(RECORD SET Opens)

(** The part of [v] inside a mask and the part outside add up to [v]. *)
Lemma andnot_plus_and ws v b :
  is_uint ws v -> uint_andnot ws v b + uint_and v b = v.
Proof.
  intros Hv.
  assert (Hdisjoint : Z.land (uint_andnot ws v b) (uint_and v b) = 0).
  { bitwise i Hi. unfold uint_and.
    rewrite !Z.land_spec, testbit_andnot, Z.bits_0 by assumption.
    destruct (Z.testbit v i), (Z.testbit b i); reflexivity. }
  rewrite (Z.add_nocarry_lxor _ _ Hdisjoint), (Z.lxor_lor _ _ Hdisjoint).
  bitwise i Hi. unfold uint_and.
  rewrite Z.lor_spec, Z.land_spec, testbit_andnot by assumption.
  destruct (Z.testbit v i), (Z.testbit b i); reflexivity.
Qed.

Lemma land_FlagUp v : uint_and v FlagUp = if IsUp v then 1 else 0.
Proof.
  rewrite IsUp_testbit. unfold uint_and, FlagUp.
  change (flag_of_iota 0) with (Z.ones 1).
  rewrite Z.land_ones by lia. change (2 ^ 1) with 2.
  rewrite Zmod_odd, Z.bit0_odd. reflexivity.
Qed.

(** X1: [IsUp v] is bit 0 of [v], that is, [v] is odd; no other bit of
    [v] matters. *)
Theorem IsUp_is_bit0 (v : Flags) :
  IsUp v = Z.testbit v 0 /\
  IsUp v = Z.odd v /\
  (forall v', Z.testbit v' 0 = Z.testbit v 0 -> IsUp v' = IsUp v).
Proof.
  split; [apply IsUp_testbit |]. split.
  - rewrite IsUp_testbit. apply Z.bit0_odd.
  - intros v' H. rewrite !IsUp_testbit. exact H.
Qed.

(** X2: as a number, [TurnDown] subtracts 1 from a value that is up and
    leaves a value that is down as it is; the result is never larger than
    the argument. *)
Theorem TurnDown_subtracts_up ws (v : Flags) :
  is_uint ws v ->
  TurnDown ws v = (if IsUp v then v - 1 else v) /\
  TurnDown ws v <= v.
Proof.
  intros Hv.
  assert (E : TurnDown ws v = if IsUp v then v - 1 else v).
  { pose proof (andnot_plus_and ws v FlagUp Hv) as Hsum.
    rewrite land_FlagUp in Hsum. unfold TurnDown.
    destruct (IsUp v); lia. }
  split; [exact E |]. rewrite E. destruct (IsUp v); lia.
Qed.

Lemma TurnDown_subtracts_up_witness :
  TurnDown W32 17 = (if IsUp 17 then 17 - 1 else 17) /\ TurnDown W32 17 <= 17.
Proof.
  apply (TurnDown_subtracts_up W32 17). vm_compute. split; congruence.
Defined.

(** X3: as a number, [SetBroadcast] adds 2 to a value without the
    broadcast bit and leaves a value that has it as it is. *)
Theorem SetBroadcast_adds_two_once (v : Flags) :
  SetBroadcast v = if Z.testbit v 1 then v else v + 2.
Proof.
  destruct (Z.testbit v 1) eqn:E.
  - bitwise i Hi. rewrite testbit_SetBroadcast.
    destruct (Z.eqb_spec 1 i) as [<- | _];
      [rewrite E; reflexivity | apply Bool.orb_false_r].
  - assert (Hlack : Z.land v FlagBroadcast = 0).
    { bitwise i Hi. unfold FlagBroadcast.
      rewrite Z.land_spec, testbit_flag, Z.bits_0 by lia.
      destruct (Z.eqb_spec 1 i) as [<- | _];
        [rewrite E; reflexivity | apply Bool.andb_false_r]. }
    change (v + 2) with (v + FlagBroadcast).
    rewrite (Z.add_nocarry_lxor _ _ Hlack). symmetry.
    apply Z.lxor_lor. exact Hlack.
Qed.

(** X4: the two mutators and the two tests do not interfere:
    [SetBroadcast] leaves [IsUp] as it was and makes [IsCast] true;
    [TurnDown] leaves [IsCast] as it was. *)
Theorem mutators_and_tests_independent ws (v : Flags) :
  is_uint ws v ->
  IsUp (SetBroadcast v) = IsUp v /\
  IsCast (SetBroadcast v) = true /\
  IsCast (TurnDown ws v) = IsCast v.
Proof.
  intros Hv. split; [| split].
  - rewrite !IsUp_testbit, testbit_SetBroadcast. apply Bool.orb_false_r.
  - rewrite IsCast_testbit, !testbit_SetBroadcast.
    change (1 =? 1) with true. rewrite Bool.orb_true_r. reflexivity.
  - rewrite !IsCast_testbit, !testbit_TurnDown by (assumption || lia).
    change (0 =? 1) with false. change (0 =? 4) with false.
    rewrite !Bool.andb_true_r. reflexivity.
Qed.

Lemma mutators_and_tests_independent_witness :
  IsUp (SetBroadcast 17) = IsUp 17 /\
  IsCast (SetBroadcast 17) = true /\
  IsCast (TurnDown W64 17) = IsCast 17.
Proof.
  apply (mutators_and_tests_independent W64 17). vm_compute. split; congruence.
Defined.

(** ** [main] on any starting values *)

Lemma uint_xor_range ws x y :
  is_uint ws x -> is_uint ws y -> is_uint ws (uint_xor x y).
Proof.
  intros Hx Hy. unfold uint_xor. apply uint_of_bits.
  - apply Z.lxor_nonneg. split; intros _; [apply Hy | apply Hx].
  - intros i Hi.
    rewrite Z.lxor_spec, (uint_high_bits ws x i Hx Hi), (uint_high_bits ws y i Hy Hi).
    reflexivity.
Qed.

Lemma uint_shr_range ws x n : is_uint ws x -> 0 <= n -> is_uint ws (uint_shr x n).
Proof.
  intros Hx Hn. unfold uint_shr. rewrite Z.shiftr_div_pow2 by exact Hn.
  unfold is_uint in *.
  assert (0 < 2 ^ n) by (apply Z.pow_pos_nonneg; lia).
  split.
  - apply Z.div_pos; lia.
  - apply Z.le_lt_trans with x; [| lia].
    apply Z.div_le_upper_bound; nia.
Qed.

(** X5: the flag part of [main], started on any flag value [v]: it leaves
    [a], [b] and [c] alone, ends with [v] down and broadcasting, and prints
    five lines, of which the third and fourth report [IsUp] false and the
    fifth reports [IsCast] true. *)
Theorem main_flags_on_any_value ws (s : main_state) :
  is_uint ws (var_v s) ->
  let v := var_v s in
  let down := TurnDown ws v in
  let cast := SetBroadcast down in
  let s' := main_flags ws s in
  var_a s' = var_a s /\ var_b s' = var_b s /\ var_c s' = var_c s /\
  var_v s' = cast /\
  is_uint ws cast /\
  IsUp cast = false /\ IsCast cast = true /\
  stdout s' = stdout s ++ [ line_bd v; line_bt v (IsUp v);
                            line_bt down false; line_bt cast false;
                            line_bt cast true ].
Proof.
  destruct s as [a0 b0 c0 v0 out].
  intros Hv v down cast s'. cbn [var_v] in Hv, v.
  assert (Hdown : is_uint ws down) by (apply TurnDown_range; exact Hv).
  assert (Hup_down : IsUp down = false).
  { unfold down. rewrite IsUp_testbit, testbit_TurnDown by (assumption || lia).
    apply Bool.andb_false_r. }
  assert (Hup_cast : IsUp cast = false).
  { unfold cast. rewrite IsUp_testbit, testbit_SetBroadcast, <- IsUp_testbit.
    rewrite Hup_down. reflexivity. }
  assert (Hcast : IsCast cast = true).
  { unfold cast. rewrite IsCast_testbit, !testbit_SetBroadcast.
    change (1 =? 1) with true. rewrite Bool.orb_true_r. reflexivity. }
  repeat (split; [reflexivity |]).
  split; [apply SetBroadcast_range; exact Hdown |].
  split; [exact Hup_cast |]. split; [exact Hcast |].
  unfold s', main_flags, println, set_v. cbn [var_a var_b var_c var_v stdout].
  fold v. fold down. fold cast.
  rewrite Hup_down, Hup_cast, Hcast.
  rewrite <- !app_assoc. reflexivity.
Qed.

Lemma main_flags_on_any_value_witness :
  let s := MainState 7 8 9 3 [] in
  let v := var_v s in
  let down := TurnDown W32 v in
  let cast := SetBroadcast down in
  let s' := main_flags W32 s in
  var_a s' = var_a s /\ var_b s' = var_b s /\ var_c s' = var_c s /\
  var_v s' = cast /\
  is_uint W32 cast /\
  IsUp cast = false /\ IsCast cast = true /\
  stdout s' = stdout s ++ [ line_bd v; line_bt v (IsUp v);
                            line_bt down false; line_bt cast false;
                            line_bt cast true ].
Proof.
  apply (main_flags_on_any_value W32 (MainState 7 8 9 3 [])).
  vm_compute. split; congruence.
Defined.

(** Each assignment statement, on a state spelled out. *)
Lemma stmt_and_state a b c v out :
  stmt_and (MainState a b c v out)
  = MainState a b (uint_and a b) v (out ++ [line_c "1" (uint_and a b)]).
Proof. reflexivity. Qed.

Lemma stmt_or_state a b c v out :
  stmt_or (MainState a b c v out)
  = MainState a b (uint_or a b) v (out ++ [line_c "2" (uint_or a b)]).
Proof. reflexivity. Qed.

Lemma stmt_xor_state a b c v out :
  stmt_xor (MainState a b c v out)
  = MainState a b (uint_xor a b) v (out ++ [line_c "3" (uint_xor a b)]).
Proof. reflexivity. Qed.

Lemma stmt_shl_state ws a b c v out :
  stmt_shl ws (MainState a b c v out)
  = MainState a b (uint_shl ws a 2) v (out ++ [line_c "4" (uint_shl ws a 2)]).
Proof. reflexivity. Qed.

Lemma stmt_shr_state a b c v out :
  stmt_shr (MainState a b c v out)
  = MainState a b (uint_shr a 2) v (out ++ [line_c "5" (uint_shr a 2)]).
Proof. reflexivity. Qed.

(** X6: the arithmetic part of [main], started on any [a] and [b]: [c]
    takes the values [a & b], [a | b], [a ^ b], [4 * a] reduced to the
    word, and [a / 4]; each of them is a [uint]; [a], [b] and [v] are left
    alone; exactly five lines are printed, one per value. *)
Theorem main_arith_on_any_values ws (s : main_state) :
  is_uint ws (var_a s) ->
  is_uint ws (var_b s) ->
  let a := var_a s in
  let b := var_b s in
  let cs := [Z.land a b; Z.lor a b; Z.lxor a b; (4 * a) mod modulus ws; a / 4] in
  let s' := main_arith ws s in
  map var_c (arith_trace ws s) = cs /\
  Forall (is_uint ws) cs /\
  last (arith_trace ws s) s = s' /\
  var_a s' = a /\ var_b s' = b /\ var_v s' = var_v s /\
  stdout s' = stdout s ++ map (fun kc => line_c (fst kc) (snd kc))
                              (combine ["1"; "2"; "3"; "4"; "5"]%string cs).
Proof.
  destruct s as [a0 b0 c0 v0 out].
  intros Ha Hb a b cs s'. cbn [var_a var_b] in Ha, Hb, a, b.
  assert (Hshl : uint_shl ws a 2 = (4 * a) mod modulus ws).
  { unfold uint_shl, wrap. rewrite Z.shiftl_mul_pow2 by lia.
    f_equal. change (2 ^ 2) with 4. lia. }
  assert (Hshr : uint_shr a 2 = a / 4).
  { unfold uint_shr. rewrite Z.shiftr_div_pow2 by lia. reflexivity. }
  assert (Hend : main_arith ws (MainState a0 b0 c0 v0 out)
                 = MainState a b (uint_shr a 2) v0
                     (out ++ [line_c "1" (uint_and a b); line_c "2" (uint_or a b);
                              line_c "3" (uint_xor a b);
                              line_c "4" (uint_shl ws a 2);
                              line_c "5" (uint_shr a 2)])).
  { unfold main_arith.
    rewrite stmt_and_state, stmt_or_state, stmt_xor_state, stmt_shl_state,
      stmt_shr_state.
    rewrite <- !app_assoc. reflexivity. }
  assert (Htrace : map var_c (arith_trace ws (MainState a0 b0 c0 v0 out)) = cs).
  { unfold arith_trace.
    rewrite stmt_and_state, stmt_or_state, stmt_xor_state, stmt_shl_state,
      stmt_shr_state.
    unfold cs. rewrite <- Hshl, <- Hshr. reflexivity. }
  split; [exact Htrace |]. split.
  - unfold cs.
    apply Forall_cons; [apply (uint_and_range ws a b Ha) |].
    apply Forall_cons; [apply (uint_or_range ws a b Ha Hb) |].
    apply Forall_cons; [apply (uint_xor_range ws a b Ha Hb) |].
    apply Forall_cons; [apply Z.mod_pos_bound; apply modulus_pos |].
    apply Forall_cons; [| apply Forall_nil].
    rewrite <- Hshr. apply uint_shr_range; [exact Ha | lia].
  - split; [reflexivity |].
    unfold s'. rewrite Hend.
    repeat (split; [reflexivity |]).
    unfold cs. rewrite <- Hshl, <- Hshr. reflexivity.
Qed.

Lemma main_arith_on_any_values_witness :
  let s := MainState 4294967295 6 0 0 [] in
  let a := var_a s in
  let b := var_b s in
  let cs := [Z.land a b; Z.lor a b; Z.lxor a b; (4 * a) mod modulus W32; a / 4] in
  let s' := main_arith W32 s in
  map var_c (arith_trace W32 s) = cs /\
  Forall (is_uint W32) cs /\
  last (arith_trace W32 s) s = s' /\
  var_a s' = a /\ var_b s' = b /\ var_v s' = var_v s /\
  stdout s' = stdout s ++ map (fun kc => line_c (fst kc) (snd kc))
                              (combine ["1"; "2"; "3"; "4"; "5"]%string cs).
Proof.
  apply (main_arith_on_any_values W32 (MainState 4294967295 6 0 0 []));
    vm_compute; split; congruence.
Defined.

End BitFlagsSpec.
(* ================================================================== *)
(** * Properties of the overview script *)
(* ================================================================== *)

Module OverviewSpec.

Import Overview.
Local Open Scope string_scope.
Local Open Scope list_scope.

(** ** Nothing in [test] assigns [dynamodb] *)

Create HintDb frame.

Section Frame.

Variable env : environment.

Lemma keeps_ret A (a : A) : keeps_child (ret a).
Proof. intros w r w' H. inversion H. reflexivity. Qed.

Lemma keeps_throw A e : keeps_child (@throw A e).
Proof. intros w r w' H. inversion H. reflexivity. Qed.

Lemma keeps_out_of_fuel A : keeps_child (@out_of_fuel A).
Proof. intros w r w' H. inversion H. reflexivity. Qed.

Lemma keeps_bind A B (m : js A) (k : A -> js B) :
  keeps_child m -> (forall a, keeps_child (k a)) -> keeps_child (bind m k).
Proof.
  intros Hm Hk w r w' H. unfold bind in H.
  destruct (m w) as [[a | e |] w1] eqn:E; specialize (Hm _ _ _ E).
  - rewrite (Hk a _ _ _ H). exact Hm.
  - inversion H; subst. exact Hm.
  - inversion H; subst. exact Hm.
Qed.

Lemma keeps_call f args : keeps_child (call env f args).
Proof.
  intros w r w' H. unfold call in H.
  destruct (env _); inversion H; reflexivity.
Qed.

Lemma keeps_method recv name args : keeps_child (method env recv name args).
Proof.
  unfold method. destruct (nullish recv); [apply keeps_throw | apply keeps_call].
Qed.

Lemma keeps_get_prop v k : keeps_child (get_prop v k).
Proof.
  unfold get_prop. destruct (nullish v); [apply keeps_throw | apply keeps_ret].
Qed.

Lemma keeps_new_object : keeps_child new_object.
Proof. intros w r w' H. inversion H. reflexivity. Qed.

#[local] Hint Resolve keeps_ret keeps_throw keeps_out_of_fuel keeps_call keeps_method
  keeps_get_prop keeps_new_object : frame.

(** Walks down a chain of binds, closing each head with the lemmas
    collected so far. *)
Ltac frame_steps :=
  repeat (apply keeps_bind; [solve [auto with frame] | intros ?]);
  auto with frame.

(RECORD SET Closes)

Which lines of the data contain the string "Hdown"? Copy each of them.

  assert (Hdown : is_uint ws down) by (apply TurnDown_range; exact Hv).
  split; [apply SetBroadcast_range; exact Hdown |].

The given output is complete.